_Task prompt_: Only one stretch of the data below is wanted: the lines from the one with "by rewrite Hc" through the one with "apply count_status_pos in", repeated exactly.

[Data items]

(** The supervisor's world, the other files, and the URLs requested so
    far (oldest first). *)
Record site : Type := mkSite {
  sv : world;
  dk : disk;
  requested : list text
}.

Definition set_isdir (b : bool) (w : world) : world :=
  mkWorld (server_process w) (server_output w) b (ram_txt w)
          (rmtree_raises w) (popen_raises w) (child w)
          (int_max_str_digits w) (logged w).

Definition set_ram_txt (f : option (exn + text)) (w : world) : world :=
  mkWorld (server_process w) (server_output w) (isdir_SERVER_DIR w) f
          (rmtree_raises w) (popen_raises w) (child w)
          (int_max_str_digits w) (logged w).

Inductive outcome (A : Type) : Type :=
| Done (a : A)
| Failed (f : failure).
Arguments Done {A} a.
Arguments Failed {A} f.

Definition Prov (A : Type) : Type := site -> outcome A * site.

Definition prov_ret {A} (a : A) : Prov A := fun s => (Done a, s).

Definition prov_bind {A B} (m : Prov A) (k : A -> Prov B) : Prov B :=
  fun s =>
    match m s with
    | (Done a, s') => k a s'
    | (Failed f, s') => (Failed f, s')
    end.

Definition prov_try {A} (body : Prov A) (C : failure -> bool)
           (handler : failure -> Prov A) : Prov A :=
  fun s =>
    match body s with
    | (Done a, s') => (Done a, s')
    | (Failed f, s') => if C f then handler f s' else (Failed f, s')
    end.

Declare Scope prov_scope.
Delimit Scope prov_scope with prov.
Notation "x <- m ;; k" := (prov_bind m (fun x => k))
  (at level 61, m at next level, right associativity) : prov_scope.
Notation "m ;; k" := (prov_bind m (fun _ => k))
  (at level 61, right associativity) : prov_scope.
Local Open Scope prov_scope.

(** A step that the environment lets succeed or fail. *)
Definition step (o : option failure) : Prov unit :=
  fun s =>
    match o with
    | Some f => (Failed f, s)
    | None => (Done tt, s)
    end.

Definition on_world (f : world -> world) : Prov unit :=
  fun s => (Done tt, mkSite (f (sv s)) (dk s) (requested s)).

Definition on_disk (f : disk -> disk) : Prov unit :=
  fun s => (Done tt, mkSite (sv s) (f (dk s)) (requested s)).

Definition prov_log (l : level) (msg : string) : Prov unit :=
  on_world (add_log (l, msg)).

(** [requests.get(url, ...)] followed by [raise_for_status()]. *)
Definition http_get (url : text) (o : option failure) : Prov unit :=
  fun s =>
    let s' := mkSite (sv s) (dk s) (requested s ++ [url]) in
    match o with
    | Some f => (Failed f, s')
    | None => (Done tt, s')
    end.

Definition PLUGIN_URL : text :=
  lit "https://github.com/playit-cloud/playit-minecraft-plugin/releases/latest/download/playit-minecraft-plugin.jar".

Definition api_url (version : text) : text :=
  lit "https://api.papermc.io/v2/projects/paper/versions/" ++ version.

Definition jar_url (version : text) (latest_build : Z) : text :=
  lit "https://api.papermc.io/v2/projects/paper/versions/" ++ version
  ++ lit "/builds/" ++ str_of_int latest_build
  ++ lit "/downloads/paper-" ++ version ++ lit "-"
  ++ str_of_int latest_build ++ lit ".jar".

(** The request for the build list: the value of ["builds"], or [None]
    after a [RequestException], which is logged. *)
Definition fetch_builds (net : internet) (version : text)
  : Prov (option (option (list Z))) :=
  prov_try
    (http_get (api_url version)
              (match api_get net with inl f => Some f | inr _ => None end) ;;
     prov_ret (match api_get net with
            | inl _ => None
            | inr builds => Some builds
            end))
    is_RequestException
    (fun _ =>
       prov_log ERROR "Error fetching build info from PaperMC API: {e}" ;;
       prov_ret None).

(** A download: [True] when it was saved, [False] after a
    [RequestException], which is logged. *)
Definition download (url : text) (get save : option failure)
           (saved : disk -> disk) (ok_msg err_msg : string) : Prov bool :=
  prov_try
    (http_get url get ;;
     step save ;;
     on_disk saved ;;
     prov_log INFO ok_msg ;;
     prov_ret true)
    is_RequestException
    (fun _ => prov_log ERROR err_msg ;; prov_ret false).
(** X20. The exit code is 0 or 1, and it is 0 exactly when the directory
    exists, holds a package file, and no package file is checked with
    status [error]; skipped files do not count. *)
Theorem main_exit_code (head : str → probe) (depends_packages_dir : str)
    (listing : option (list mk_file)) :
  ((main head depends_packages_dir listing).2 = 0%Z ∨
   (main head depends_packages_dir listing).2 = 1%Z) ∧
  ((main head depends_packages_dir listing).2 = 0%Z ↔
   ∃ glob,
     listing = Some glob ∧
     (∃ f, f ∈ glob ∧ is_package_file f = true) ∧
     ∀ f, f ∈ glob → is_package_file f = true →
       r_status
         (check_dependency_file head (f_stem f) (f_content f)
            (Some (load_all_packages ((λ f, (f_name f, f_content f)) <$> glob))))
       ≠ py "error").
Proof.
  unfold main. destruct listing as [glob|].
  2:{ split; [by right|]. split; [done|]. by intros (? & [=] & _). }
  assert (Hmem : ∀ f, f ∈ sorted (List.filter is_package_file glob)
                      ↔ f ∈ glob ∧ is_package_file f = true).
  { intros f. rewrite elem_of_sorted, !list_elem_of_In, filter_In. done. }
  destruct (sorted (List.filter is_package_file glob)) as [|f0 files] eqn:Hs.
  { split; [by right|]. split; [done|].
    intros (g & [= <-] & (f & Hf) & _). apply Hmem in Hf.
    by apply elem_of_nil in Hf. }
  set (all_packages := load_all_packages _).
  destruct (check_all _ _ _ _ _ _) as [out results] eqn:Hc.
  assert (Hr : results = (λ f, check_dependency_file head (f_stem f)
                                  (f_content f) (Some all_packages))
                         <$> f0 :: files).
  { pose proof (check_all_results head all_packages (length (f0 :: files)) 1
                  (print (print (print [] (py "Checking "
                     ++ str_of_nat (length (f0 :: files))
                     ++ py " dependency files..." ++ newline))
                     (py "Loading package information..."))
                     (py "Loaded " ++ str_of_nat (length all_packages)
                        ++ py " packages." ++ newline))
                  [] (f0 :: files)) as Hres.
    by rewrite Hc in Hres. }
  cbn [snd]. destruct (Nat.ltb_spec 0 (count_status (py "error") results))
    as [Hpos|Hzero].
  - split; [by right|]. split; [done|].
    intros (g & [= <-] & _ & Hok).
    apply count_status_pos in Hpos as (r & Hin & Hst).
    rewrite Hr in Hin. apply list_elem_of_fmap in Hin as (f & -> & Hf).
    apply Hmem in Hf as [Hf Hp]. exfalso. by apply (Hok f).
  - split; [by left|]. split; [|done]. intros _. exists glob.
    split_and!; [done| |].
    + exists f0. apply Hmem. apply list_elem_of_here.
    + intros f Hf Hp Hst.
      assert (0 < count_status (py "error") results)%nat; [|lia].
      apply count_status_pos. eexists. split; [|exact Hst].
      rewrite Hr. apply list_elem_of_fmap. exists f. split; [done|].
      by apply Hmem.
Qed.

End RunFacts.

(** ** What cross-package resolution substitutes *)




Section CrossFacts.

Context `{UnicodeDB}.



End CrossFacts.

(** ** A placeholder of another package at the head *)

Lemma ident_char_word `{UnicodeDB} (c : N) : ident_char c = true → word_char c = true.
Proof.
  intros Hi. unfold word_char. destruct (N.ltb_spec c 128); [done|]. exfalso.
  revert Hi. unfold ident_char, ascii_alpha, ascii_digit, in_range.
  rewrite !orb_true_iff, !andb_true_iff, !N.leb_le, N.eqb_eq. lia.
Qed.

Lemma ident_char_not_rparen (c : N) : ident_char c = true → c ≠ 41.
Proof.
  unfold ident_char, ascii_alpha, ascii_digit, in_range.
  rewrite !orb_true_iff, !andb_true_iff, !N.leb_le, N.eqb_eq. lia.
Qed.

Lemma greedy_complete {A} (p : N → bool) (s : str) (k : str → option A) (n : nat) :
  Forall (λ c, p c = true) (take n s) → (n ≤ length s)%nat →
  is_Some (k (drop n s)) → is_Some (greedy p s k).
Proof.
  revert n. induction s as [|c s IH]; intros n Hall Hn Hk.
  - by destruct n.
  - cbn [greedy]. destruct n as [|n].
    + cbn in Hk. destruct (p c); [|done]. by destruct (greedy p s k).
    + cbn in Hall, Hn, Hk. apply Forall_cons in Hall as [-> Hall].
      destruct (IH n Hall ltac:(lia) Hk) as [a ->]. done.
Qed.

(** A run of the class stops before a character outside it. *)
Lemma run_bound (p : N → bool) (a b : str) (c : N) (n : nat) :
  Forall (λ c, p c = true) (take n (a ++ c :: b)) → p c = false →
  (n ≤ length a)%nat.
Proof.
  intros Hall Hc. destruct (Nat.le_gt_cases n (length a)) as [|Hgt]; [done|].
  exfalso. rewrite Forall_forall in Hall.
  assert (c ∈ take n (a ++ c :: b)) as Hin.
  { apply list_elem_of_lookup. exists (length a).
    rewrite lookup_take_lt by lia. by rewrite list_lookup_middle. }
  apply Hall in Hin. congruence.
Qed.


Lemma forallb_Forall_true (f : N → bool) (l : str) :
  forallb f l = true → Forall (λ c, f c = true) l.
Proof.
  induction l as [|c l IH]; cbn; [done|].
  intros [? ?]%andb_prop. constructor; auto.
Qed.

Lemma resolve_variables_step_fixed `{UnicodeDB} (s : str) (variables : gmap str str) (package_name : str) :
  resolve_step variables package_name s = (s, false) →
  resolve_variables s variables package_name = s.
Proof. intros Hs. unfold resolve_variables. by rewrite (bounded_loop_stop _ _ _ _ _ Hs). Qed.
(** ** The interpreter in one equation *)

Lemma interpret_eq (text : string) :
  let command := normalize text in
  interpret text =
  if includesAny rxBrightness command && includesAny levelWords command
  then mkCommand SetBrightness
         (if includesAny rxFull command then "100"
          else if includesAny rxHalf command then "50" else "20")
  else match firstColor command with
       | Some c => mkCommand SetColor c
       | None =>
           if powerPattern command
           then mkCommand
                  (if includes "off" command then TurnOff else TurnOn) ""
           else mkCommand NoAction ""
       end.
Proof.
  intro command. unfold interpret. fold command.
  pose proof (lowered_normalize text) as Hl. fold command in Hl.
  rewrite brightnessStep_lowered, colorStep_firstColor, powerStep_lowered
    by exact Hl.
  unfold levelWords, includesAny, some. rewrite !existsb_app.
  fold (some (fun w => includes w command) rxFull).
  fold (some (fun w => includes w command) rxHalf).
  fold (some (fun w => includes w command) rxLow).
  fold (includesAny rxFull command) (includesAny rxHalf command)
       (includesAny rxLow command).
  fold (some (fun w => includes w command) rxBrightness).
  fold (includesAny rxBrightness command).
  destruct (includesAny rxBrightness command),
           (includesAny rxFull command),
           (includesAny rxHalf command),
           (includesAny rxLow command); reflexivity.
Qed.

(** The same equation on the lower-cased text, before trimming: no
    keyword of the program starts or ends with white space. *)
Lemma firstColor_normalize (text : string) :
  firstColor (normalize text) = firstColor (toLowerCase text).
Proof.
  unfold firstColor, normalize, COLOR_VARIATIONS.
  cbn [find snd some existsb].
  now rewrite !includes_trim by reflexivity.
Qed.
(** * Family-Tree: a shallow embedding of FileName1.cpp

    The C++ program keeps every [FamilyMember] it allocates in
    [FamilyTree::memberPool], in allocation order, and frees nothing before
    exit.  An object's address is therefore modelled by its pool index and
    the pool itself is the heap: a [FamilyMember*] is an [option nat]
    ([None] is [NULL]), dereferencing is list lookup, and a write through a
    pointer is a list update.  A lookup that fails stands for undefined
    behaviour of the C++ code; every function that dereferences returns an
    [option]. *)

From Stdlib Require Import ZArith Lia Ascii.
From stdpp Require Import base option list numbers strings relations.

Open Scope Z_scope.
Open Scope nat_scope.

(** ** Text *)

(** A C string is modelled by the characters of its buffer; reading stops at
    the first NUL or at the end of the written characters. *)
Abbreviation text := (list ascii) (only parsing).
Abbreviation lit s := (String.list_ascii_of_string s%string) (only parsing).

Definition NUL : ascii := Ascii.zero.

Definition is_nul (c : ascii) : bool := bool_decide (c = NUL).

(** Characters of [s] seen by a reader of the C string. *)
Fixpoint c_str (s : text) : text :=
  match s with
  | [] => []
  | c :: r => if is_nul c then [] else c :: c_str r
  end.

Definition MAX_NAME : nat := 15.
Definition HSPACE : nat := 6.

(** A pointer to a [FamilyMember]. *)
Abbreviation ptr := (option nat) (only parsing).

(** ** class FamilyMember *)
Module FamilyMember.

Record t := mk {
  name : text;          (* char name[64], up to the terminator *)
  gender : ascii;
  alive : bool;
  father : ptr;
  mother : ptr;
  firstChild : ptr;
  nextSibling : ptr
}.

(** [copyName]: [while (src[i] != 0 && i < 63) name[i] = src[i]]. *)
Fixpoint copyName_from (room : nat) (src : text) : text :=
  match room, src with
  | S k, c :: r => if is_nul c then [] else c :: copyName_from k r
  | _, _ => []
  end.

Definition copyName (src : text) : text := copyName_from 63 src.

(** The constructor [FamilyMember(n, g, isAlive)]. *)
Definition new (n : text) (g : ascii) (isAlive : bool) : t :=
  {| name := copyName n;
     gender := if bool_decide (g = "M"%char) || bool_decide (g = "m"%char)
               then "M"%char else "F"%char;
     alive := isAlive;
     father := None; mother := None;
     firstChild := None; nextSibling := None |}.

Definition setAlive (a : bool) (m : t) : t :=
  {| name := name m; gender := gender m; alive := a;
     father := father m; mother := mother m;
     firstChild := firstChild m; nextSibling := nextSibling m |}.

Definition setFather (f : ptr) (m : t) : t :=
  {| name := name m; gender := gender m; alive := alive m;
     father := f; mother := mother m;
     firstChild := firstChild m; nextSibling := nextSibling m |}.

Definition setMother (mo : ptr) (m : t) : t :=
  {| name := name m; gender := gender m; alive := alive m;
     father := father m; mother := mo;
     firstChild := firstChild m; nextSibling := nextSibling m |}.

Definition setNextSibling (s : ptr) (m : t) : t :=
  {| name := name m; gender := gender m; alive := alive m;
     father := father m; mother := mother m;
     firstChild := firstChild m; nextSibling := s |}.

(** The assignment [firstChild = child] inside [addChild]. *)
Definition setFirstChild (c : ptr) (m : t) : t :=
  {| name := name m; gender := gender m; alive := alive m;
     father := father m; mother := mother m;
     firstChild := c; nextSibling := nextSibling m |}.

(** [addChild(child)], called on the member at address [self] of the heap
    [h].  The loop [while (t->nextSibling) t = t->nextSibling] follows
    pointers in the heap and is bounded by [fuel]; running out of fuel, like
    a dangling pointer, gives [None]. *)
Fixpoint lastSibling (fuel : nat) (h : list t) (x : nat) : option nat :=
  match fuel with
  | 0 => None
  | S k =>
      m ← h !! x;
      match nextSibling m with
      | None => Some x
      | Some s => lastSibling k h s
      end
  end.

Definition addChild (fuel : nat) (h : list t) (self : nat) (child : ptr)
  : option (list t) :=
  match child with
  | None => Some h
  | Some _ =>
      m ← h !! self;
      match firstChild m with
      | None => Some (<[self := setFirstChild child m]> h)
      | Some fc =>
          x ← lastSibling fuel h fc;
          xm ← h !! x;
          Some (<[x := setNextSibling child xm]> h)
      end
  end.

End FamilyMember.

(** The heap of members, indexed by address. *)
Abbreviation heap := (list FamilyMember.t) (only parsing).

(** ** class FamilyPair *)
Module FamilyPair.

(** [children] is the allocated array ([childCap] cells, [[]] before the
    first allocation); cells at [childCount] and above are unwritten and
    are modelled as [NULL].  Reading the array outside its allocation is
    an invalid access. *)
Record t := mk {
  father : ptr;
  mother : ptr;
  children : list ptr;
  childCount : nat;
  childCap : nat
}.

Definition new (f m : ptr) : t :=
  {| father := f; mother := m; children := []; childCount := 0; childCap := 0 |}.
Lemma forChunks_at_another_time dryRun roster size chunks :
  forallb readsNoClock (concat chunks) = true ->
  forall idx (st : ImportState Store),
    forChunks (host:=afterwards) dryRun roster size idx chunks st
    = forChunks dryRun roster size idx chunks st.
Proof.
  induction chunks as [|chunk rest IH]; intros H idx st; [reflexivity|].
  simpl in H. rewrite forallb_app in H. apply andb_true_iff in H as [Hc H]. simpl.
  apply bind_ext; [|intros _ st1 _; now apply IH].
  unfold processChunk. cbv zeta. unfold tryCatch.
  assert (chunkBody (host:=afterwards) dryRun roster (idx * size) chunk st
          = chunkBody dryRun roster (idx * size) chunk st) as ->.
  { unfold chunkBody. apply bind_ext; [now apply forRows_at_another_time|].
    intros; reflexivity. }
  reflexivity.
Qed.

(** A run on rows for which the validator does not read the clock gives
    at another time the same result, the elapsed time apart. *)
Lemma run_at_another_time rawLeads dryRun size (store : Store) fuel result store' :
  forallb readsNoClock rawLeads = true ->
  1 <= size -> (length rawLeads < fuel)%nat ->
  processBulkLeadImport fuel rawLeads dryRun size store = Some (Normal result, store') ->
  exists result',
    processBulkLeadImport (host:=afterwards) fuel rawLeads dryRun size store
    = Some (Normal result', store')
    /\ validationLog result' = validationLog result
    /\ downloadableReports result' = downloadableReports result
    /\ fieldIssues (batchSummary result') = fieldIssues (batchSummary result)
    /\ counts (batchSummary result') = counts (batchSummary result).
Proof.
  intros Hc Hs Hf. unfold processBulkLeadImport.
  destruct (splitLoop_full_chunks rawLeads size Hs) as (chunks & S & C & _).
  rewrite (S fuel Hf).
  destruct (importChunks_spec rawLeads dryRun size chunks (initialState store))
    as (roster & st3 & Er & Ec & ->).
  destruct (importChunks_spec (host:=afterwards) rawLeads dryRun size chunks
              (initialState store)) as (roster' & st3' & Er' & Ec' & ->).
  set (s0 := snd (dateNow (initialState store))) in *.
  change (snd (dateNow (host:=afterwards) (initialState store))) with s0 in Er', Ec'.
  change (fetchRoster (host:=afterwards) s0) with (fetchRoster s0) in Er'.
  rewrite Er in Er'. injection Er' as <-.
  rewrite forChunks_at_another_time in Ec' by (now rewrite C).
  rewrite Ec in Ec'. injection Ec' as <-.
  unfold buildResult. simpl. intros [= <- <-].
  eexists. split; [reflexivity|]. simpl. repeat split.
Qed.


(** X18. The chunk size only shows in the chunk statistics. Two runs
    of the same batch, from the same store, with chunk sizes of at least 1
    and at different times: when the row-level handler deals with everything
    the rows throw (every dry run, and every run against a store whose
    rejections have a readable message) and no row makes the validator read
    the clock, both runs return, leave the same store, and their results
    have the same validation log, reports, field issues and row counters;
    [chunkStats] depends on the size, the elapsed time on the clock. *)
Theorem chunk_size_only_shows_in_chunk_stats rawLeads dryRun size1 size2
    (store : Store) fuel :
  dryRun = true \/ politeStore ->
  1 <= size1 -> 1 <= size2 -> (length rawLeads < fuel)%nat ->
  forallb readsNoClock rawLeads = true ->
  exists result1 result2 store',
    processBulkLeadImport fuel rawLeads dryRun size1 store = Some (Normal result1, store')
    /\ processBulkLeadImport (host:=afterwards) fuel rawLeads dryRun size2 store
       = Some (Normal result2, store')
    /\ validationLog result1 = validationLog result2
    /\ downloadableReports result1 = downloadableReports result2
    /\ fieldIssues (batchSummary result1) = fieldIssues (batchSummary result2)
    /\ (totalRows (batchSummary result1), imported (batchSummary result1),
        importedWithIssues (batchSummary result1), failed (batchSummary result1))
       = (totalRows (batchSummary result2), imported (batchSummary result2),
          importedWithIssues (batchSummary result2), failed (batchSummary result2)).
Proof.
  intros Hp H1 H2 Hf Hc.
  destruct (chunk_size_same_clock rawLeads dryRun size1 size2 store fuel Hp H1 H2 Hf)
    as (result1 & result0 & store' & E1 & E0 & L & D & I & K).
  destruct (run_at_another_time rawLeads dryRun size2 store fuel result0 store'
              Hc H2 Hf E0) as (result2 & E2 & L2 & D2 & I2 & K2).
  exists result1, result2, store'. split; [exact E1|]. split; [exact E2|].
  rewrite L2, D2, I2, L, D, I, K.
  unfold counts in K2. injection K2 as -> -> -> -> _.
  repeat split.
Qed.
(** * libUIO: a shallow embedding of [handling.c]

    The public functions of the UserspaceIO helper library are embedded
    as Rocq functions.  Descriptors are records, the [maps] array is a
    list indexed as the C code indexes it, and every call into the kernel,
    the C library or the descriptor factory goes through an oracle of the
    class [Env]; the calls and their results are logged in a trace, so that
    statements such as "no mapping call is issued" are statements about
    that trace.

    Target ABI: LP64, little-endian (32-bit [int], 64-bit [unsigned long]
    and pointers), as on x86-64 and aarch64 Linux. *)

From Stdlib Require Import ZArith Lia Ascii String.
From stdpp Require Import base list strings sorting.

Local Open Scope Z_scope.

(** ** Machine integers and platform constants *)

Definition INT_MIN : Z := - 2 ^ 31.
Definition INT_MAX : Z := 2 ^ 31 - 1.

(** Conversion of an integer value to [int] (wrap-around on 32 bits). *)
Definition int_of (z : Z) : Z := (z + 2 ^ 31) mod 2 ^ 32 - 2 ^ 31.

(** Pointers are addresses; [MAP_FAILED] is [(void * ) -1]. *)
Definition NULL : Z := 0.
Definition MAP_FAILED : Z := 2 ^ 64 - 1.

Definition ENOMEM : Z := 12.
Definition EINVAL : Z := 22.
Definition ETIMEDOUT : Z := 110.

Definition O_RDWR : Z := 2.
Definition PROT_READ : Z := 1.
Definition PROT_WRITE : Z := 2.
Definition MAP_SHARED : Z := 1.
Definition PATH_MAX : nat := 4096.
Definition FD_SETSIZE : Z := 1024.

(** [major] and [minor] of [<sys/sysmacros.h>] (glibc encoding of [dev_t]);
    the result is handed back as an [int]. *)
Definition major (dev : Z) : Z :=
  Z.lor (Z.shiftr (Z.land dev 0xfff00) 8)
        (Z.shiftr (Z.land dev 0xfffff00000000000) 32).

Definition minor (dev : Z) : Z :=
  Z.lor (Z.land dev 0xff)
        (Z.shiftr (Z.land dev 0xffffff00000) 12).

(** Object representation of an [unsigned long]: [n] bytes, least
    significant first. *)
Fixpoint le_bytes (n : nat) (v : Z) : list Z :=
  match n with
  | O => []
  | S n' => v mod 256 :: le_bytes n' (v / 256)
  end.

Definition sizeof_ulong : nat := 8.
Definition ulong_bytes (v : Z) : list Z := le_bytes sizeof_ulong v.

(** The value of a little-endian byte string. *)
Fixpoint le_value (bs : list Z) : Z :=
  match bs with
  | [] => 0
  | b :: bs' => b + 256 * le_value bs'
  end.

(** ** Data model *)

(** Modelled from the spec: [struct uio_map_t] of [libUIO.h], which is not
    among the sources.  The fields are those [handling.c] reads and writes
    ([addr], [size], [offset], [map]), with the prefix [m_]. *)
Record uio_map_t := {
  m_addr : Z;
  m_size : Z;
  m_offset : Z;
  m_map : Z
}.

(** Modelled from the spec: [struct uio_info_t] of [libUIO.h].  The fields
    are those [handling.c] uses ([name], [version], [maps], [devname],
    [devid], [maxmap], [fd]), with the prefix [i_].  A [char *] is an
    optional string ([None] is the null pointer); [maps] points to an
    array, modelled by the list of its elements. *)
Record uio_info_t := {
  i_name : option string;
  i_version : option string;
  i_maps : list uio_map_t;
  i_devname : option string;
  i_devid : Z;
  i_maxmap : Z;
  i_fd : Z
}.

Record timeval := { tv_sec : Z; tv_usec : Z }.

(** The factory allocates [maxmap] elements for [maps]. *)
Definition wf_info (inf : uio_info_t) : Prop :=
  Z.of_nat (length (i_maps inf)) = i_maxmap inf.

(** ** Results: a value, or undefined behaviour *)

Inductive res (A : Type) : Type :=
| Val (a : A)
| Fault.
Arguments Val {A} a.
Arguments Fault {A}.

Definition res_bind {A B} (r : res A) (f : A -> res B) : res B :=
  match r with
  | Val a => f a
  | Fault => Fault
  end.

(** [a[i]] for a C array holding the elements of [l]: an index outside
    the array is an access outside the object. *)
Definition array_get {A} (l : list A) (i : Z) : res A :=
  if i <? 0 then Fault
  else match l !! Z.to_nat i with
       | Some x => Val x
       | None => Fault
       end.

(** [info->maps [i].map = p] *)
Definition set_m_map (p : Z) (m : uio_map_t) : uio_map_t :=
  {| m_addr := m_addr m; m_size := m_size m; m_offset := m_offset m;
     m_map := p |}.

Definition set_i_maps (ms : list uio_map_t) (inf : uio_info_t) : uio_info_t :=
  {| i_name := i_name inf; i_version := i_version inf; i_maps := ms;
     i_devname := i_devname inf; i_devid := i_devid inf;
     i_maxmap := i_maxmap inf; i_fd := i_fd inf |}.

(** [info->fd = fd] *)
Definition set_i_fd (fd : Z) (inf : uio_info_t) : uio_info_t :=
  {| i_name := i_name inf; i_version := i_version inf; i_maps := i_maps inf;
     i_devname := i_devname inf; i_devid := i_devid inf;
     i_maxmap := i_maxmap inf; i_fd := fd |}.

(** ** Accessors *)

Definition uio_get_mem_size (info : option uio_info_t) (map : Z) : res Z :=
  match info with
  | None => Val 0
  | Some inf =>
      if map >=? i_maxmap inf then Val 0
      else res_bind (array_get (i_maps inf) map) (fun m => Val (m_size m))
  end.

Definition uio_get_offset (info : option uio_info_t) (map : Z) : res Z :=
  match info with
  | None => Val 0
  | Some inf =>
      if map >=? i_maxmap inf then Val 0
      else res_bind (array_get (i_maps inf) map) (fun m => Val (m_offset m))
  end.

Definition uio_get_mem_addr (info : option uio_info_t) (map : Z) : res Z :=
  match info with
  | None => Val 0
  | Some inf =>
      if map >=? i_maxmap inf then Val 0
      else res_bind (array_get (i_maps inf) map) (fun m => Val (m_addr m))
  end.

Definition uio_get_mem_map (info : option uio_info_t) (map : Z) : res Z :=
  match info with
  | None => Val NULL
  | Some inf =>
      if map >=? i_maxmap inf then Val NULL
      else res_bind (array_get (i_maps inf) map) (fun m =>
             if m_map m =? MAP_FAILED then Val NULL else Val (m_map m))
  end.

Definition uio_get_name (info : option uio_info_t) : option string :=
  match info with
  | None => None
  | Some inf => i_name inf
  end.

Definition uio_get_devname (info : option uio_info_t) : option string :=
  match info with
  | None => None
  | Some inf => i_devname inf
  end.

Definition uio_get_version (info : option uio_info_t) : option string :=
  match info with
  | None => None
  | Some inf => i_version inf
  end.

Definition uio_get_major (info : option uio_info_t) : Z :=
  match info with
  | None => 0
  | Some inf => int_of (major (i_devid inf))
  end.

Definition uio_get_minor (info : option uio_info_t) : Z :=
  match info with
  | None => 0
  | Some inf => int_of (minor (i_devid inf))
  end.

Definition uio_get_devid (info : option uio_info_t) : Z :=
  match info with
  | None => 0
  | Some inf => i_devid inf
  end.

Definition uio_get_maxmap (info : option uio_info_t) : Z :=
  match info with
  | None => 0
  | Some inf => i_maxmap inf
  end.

_Your solution_:
    by rewrite Hc in Hres. }
  cbn [snd]. destruct (Nat.ltb_spec 0 (count_status (py "error") results))
    as [Hpos|Hzero].
  - split; [by right|]. split; [done|].
    intros (g & [= <-] & _ & Hok).
    apply count_status_pos in Hpos as (r & Hin & Hst).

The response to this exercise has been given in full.